(** * Claims *)

Definition failures (l : list BugAttempt) : list BugAttempt :=
  filter (λ a, failed a = true) l.

Lemma filter_of_bug k (l : list BugAttempt) :
  filter (λ a, of_bug k a = true) l = filter (λ a, attempt_bug a = k) l.
Proof. apply list_filter_iff. intros a. unfold of_bug. by rewrite String.eqb_eq. Qed.

Lemma filter_told k (l : list BugEvent) :
  omap (told k) (filter (λ e, event_bug e = k) l) = omap (told k) l.
Proof.
  induction l as [|e l IH]; [done|]. rewrite filter_cons. case_decide as He; cbn.
  - destruct (told k e); by rewrite IH.
  - unfold told at 2. by rewrite bool_decide_eq_false_2.
Qed.

Lemma omap_told_attempt k (l : list BugEvent) :
  omap told_attempt (filter (λ e, event_bug e = k) l)
  = filter (λ x, x.1.1 = k) (omap told_attempt l).
Proof.
  induction l as [|e l IH]; [done|]. rewrite filter_cons. cbn.
  assert (Hk : ∀ x, told_attempt e = Some x → x.1.1 = event_bug e).
  { unfold told_attempt. destruct (payload e); try done. by intros x [= <-]. }
  case_decide as He; cbn; destruct (told_attempt e) as [x|]; rewrite ?filter_cons, ?IH; try done;
    specialize (Hk _ eq_refl); case_decide; congruence.
Qed.

Lemma filter_attempt_key k (l : list BugAttempt) :
  filter (λ x, x.1.1 = k) (map attempt_key l) = map attempt_key (filter (λ a, attempt_bug a = k) l).
Proof.
  induction l as [|a l IH]; [done|]. cbn [map]. rewrite !filter_cons. cbn. case_decide; cbn; by rewrite IH.
Qed.

(** Through any calls, while the counters have room, every bug can be shown, and what is shown
    is the whole truth: a validated report behind it, every event of it in the order they
    happened, the last of them that speaks of a status telling the one it has, and every
    attempt, each told by one event, with their numbers counted; every key leads to a bug. *)
Theorem bug_journal_invariant l :
  (Z.of_nat (length l) ≤ i64_max)%Z →
  let s := bug_run l State_default in
  (∀ k b, bugs s !! k = Some b →
     ∃ d, show_bug k s = Ok d ∧ id (bug d) = k ∧ bug_sound (bug d) ∧ status (bug d) = status b
       ∧ events_of_bug d = filter (λ e, event_bug e = k) (events s)
       ∧ last (omap (told k) (events_of_bug d)) = Some (status_as_str (status b))
       ∧ attempts_of_bug d = filter (λ a, attempt_bug a = k) (attempts s)
       ∧ omap told_attempt (events_of_bug d) = map attempt_key (attempts_of_bug d)
       ∧ attempt_count (bug d) = Z.of_nat (length (attempts_of_bug d))
       ∧ failed_attempt_count (bug d) = Z.of_nat (length (failures (attempts_of_bug d))))
  ∧ (∀ key k, idempotency s !! key = Some k → is_Some (bugs s !! k))
  ∧ (∀ e, e ∈ events s → is_Some (bugs s !! event_bug e)).
Proof.
  intros Hl. cbv zeta.
  pose proof (bugs_ok_run l _ bugs_ok_default) as Hok.
  pose proof (numbered_run l State_default Hl numbered_default) as Hn.
  revert Hok Hn. generalize (bug_run l State_default) as s. intros s Hok [_ _ Hev Hat _].
  split; [|split; [apply bo_keys, Hok|apply bo_events, Hok]].
  intros k b Hb. destruct (bo_bugs s Hok _ _ Hb) as [Hid Hs]. unfold show_bug. rewrite Hb.
  eexists. split; [reflexivity|]. cbn.
  rewrite !isort_id by (apply sorted_filter; by apply (numbered_sorted _ _ 1)).
  rewrite Hid, filter_told, omap_told_attempt, (bo_attempts s Hok), filter_attempt_key, !filter_of_bug.
  split_and!; try done; [by destruct Hs|by apply (bo_status s Hok)].
Qed.

(** A bug that was closed stays closed as it was, through any calls but a submission that is
    given its id. *)
Theorem closed_bug_stays_closed l s k b :
  bugs s !! k = Some b → is_terminal (status b) = true →
  (∀ r key a t t', BC_Submit r key a t t' ∈ l → generate_bug_id r t ≠ k) →
  ∃ b', bugs (bug_run l s) !! k = Some b' ∧ status b' = status b
    ∧ ∀ u a t t', default (status b') (up_status u) ≠ status b' →
        is_ok (update_bug k u a t t' (bug_run l s)).1 = false
        ∧ (update_bug k u a t t' (bug_run l s)).2 = bug_run l s.
Proof.
  intros Hb Ht. revert s b Hb Ht. induction l as [|q l IH]; intros s b Hb Ht Hno.
  - exists b. split; [done|]. split; [done|]. intros u a t t' Hne. cbn [bug_run fold_left]. unfold update_bug. rewrite Hb.
    unfold validate_transition. rewrite Ht, bool_decide_eq_false_2 by congruence. done.
  - assert (∃ b1, bugs (bug_serve s q) !! k = Some b1 ∧ status b1 = status b) as (b1 & Hb1 & Hst).
    { destruct q as [i t|r key a t t'|j u a t t'|j i a t t']; cbn.
      - by exists b.
      - unfold submit_bug. destruct (validate r); [|by exists b].
        destruct (existing key s); [by exists b|]. cbn.
        assert (Hne : generate_bug_id r t ≠ k) by by apply (Hno r key a t t'), list_elem_of_here.
        destruct key; cbn; rewrite lookup_insert_ne by done; by exists b.
      - unfold update_bug. destruct (bugs s !! j) as [b0|] eqn:Hj; [|by exists b].
        destruct (validate_transition _ _) eqn:Hv; [|by exists b]. cbn.
        destruct (decide (j = k)) as [->|Hne]; [|rewrite lookup_insert_ne by done; by exists b].
        rewrite Hb in Hj. injection Hj as <-. rewrite lookup_insert_eq. eexists. split; [done|]. cbn.
        unfold validate_transition in Hv. rewrite Ht in Hv. case_bool_decide as Heq; [|done].
        by rewrite <-Heq.
      - unfold record_attempt. destruct (bugs s !! j); by exists b. }
    destruct (IH (bug_serve s q) b1 Hb1) as (b' & H1 & H2 & H3).
    + by rewrite Hst.
    + intros r key a t t' Hin. apply (Hno r key a t t'). by right.
    + exists b'. split; [exact H1|]. split; [congruence|]. exact H3.
Qed.

Lemma key_kept s s' key k :
  bugs_ok s → bug_move s s' → idempotency s !! key = Some k → idempotency s' !! key = Some k.
Proof.
  intros Hok Hm Hk. destruct Hm as [_ Hi _ _ _ _|r key' actor st t t' Hv Hx ->|k' b u actor t t' Hb Hv ->|k' b i actor t t' Hb ->];
    [by rewrite Hi| |done|done].
  unfold store_bug. cbn. destruct key' as [key'|]; cbn; [|done].
  destruct (decide (key' = key)) as [->|Hne]; [|by rewrite lookup_insert_ne].
  by destruct (existing_None _ _ _ _ Hok Hx eq_refl Hk).
Qed.

(** A key submits once: after a submission under it that succeeded, and through any later
    calls, every valid report under the key answers with the same bug and stores nothing. *)
Theorem key_submits_once l0 r key a t t' l :
  let s := bug_run l0 State_default in
  match submit_bug r (Some key) a t t' s with
  | (Err _, s') => s' = s
  | (Ok b, s') =>
      ∀ r2 a2 t2 t2', is_ok (validate r2) = true →
        ∃ b2, submit_bug r2 (Some key) a2 t2 t2' (bug_run l s') = (Ok b2, bug_run l s')
          ∧ id b2 = id b
  end.
Proof.
  cbv zeta. pose proof (bugs_ok_run l0 _ bugs_ok_default) as Hok. revert Hok.
  generalize (bug_run l0 State_default) as s. intros s Hok.
  destruct (submit_bug r (Some key) a t t' s) as [[b|e] s'] eqn:Hs.
  2: { unfold submit_bug in Hs. destruct (validate r); [|by injection Hs].
       destruct (existing _ s); [done|]. by destruct (store_bug _ _ _ _ _ _ _ _ _). }
  assert (Hk : idempotency s' !! key = Some (id b)).
  { unfold submit_bug in Hs. destruct (validate r) as [st|]; [|done].
    destruct (existing (Some key) s) as [b0|] eqn:Hx; [|].
    - injection Hs as <- <-. cbn in Hx. destruct (idempotency s !! key) as [k|] eqn:Hi; [|done].
      destruct (bo_bugs s Hok _ _ Hx) as [Hid _]. cbn. congruence.
    - unfold store_bug in Hs. injection Hs as <- <-. cbn. apply lookup_insert_eq. }
  assert (Hok' : bugs_ok s').
  { pose proof (bugs_ok_move s s' (eq_rect _ (bug_move s)
      (bug_serve_move s (BC_Submit r (Some key) a t t')) _ (f_equal snd Hs)) Hok). done. }
  assert (Hend : bugs_ok (bug_run l s') ∧ idempotency (bug_run l s') !! key = Some (id b)).
  { apply (bug_run_keeps (λ s, bugs_ok s ∧ idempotency s !! key = Some (id b))); [|done].
    intros s1 s2 Hm [H1 H2]. split; [by eapply bugs_ok_move|by eapply key_kept]. }
  revert Hend. generalize (bug_run l s') as s2. intros s2 [Hok2 Hk2] r2 a2 t2 t2' Hv.
  unfold submit_bug. destruct (validate r2); [|done]. cbn. rewrite Hk2.
  destruct (bo_keys s2 Hok2 _ _ Hk2) as [b2 Hb2]. rewrite Hb2. eexists. split; [reflexivity|].
  cbn. by destruct (bo_bugs s2 Hok2 _ _ Hb2) as [-> _].
Qed.
Definition evaluate_operations (t : TenantId) (a : string) (signals : list ServiceSignal)
    (th : SloThresholds) (ledger : AuditLedger) : OpsPlan * AuditLedger :=
  let none := bool_decide (signals = []) in
  let report := push_if none
    (Finding_new "ops.signals_missing" Blocked "no service signals were supplied")
    (Report_new "phase11.operations") in
  let hold := if none then [remedy "hold-merges" false "jit ops hold --reason missing-signals"]
              else [] in
  let report := foldl (signal_report th) report signals in
  let report := push_if_none
    (Finding_new "ops.healthy" Info "all service signals are within thresholds") report in
  let (id, ledger) := record ledger t AK_Operation a "ops-evaluation"
    ["signals=" +:+ show_N (N.of_nat (length signals));
     "state=" +:+ HealthState_as_str (state report)] in
  ({| ops_report := report;
      actions := dedupe_actions (hold ++ flat_map (signal_actions th) signals);
      ops_receipt_id := id |}, ledger).

Definition mutation_gate (s : HealthState) : bool :=
  match s with HS_Healthy | HS_Degraded => true | _ => false end.

(** * Compliance (jeryu-compliance-export) *)

Inductive ControlFamily : Type :=
  | AccessControl | ChangeManagement | IncidentResponse | Availability | Provenance
  | TenantIsolation.

Definition ControlFamily_as_str (f : ControlFamily) : string :=
  match f with
  | AccessControl => "access_control" | ChangeManagement => "change_management"
  | IncidentResponse => "incident_response" | Availability => "availability"
  | Provenance => "provenance" | TenantIsolation => "tenant_isolation"
  end.

Record Control : Type := {
  control_id : string; family : ControlFamily; title : string; required_evidence : list string
}.

Definition Control_new (i : string) (f : ControlFamily) (t : string) (r : list string) : Control :=
  {| control_id := i; family := f; title := t; required_evidence := r |}.

Record EvidenceRecord : Type := {
  label : string; record_receipt_id : string; record_digest : Digest
}.

Definition EvidenceRecord_from_text (l id text : string) : EvidenceRecord :=
  {| label := l; record_receipt_id := id; record_digest := Digest_from_text "evidence" text |}.

Definition EvidenceRecord_to_json (e : EvidenceRecord) : string :=
  object [("label", quote (label e)); ("receipt_id", quote (record_receipt_id e));
          ("digest", quote (record_digest e))].

Record EvidenceBundle : Type := {
  bundle_tenant : string;
  format : ExportFormat;
  controls : list Control;
  bundle_evidence : list EvidenceRecord;
  bundle_receipt_id : string;
  bundle_digest : Digest
}.

Definition Control_to_json (c : Control) : string :=
  object [("id", quote (control_id c)); ("family", quote (ControlFamily_as_str (family c)));
          ("title", quote (title c)); ("required_evidence", json_array (required_evidence c))].

Definition EvidenceBundle_to_json (b : EvidenceBundle) : string :=
  object [("tenant", quote (bundle_tenant b));
          ("format", quote (ExportFormat_as_str (format b)));
          ("receipt_id", quote (bundle_receipt_id b));
          ("bundle_digest", quote (bundle_digest b));
          ("controls", "[" +:+ join "," (Control_to_json <$> controls b) +:+ "]");
          ("evidence", "[" +:+ join "," (EvidenceRecord_to_json <$> bundle_evidence b) +:+ "]")].

Definition default_controls : list Control :=
  [Control_new "P11-AC-001" AccessControl "Scoped admin and operator access"
     ["rbac_decision"; "tenant_policy"];
   Control_new "P11-CM-001" ChangeManagement "Ringed reversible upgrades"
     ["upgrade_plan"; "rollback_plan"];
   Control_new "P11-IR-001" IncidentResponse "Operational runbook receipts" ["ops_plan"];
   Control_new "P11-AV-001" Availability "SLO evidence and fail-closed gates" ["ops_report"];
   Control_new "P11-PV-001" Provenance "Replayable benchmark and release claims"
     ["replay_verdict"];
   Control_new "P11-TI-001" TenantIsolation "Tenant quota and isolation enforcement"
     ["tenant_policy"]].

Definition has_evidence (b : EvidenceBundle) (l : string) : bool :=
  existsb (λ e, bool_decide (label e = l)) (bundle_evidence b).

Definition control_report (b : EvidenceBundle) (r : Report) (c : Control) : Report :=
  foldl (λ r l, push_if (negb (has_evidence b l))
    (Finding_new ("compliance." +:+ control_id c +:+ ".missing." +:+ l) Blocked
      ("control " +:+ control_id c +:+ " is missing required evidence " +:+ l)) r)
    r (required_evidence c).

Definition validate_bundle (b : EvidenceBundle) : Report :=
  push_if_none (Finding_new "compliance.complete" Info "all controls have required evidence")
    (foldl (control_report b) (Report_new "phase11.compliance") (controls b)).

Definition export_bundle (t : TenantId) (a : string) (f : ExportFormat) (cs : list Control)
    (ev : list EvidenceRecord) (ledger : AuditLedger) : EvidenceBundle * AuditLedger :=
  let d := Digest_from_text "bundle"
    (join ";" ((λ e, label e +:+ "=" +:+ record_digest e) <$> ev)) in
  let (id, ledger) := record ledger t AK_ComplianceExport a "phase11-jeryu_compliance_export"
    (label <$> ev) in
  ({| bundle_tenant := t; format := f; controls := cs; bundle_evidence := ev;
      bundle_receipt_id := id; bundle_digest := d |}, ledger).

(** * Upgrades (jeryu-lifecycle) *)

Record MigrationStep : Type := {
  step_name : string;
  idempotency_key : string;
  forward : string;
  rollback : string;
  requires_quiescence : bool
}.

Definition MigrationStep_new (n k f r : string) (q : bool) : MigrationStep :=
  {| step_name := n; idempotency_key := k; forward := f; rollback := r;
     requires_quiescence := q |}.

Definition reversible (s : MigrationStep) : bool := negb (str_is_empty (trim (rollback s))).

Definition MigrationStep_to_json (s : MigrationStep) : string :=
  object [("name", quote (step_name s)); ("idempotency_key", quote (idempotency_key s));
          ("forward", quote (forward s)); ("rollback", quote (rollback s));
          ("requires_quiescence", show_bool (requires_quiescence s))].

Record UpgradePlan : Type := {
  from : Version;
  to : Version;
  rings : list UpgradeRing;
  migrations : list MigrationStep;
  upgrade_receipt_id : string
}.

Definition keyless (s : MigrationStep) : bool := str_is_empty (trim (idempotency_key s)).

Definition step_report (r : Report) (s : MigrationStep) : Report :=
  push_if (negb (reversible s))
    (Finding_new ("lifecycle." +:+ step_name s +:+ ".rollback_missing") Blocked
      "migration lacks rollback")
  (push_if (keyless s)
    (Finding_new ("lifecycle." +:+ step_name s +:+ ".idempotency_missing") Blocked
      "migration lacks idempotency key") r).

Definition UpgradePlan_validate (p : UpgradePlan) : Report :=
  let report := push_if (bool_decide (Version_to_string (to p) = Version_to_string (from p)))
    (Finding_new "lifecycle.noop_upgrade" Warning "upgrade target equals current version")
    (Report_new "phase11.lifecycle") in
  let report := push_if (bool_decide (rings p ≠ ordered))
    (Finding_new "lifecycle.rings_incomplete" Blocked
      "upgrade must pass through all rings in order") report in
  let report := push_if (bool_decide (migrations p = []))
    (Finding_new "lifecycle.migrations_missing" Blocked
      "upgrade plan must declare migrations") report in
  push_if_none (Finding_new "lifecycle.valid" Info "upgrade plan is ringed and reversible")
    (foldl step_report report (migrations p)).

Definition UpgradePlan_to_json (p : UpgradePlan) : string :=
  object [("from", quote (Version_to_string (from p))); ("to", quote (Version_to_string (to p)));
          ("rings", json_array (UpgradeRing_as_str <$> rings p));
          ("receipt_id", quote (upgrade_receipt_id p));
          ("migrations", "[" +:+ join "," (MigrationStep_to_json <$> migrations p) +:+ "]")].

Record RollbackPlan : Type := {
  target : Version; rollback_steps : list string; rollback_receipt_id : string
}.

Definition RollbackPlan_to_json (p : RollbackPlan) : string :=
  object [("target", quote (Version_to_string (target p)));
          ("receipt_id", quote (rollback_receipt_id p));
          ("steps", json_array (rollback_steps p))].

Definition plan_upgrade (t : TenantId) (a : string) (f to_ : Version) (ms : list MigrationStep)
    (ledger : AuditLedger) : UpgradePlan * AuditLedger :=
  let (id, ledger) := record ledger t AK_UpgradePlan a "phase11-upgrade"
    ["from=" +:+ Version_to_string f; "to=" +:+ Version_to_string to_;
     "migrations=" +:+ show_N (N.of_nat (length ms))] in
  ({| from := f; to := to_; rings := ordered; migrations := ms; upgrade_receipt_id := id |},
   ledger).

Definition plan_rollback (t : TenantId) (a : string) (u : UpgradePlan) (ledger : AuditLedger) :
    RollbackPlan * AuditLedger :=
  let steps := rollback <$> rev (migrations u) in
  let steps := if bool_decide (steps = [])
               then ["no rollback steps available; hold rollout"] else steps in
  let (id, ledger) := record ledger t AK_RollbackPlan a "phase11-rollback"
    ["target=" +:+ Version_to_string (from u)] in
  ({| target := from u; rollback_steps := steps; rollback_receipt_id := id |}, ledger).

Definition default_phase11_migrations : list MigrationStep :=
  [MigrationStep_new "audit-ledger-index" "p11-audit-ledger-index-v1"
     "create audit receipt lookup index" "drop audit receipt lookup index" false;
   MigrationStep_new "tenant-quota-ledger" "p11-tenant-quota-ledger-v1"
     "create tenant quota snapshots" "archive tenant quota snapshots" false;
   MigrationStep_new "replay-receipt-catalog" "p11-replay-receipt-catalog-v1"
     "create replay receipt catalog" "drop replay receipt catalog" true].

________________________

◆ TASK DETAILS ◆
Print the lines above from the one with "match submit_bug r (Some key) a t t' s with" through the one with "(bug_serve_move s (BC_Submit", both included, exactly as written and nothing more.

◆ SOLUTION TO THE EXERCISE ◆
  match submit_bug r (Some key) a t t' s with
  | (Err _, s') => s' = s
  | (Ok b, s') =>
      ∀ r2 a2 t2 t2', is_ok (validate r2) = true →
        ∃ b2, submit_bug r2 (Some key) a2 t2 t2' (bug_run l s') = (Ok b2, bug_run l s')
          ∧ id b2 = id b
  end.
Proof.
  cbv zeta. pose proof (bugs_ok_run l0 _ bugs_ok_default) as Hok. revert Hok.
  generalize (bug_run l0 State_default) as s. intros s Hok.
  destruct (submit_bug r (Some key) a t t' s) as [[b|e] s'] eqn:Hs.
  2: { unfold submit_bug in Hs. destruct (validate r); [|by injection Hs].
       destruct (existing _ s); [done|]. by destruct (store_bug _ _ _ _ _ _ _ _ _). }
  assert (Hk : idempotency s' !! key = Some (id b)).
  { unfold submit_bug in Hs. destruct (validate r) as [st|]; [|done].
    destruct (existing (Some key) s) as [b0|] eqn:Hx; [|].
    - injection Hs as <- <-. cbn in Hx. destruct (idempotency s !! key) as [k|] eqn:Hi; [|done].
      destruct (bo_bugs s Hok _ _ Hx) as [Hid _]. cbn. congruence.
    - unfold store_bug in Hs. injection Hs as <- <-. cbn. apply lookup_insert_eq. }
  assert (Hok' : bugs_ok s').
  { pose proof (bugs_ok_move s s' (eq_rect _ (bug_move s)
      (bug_serve_move s (BC_Submit r (Some key) a t t')) _ (f_equal snd Hs)) Hok). done. }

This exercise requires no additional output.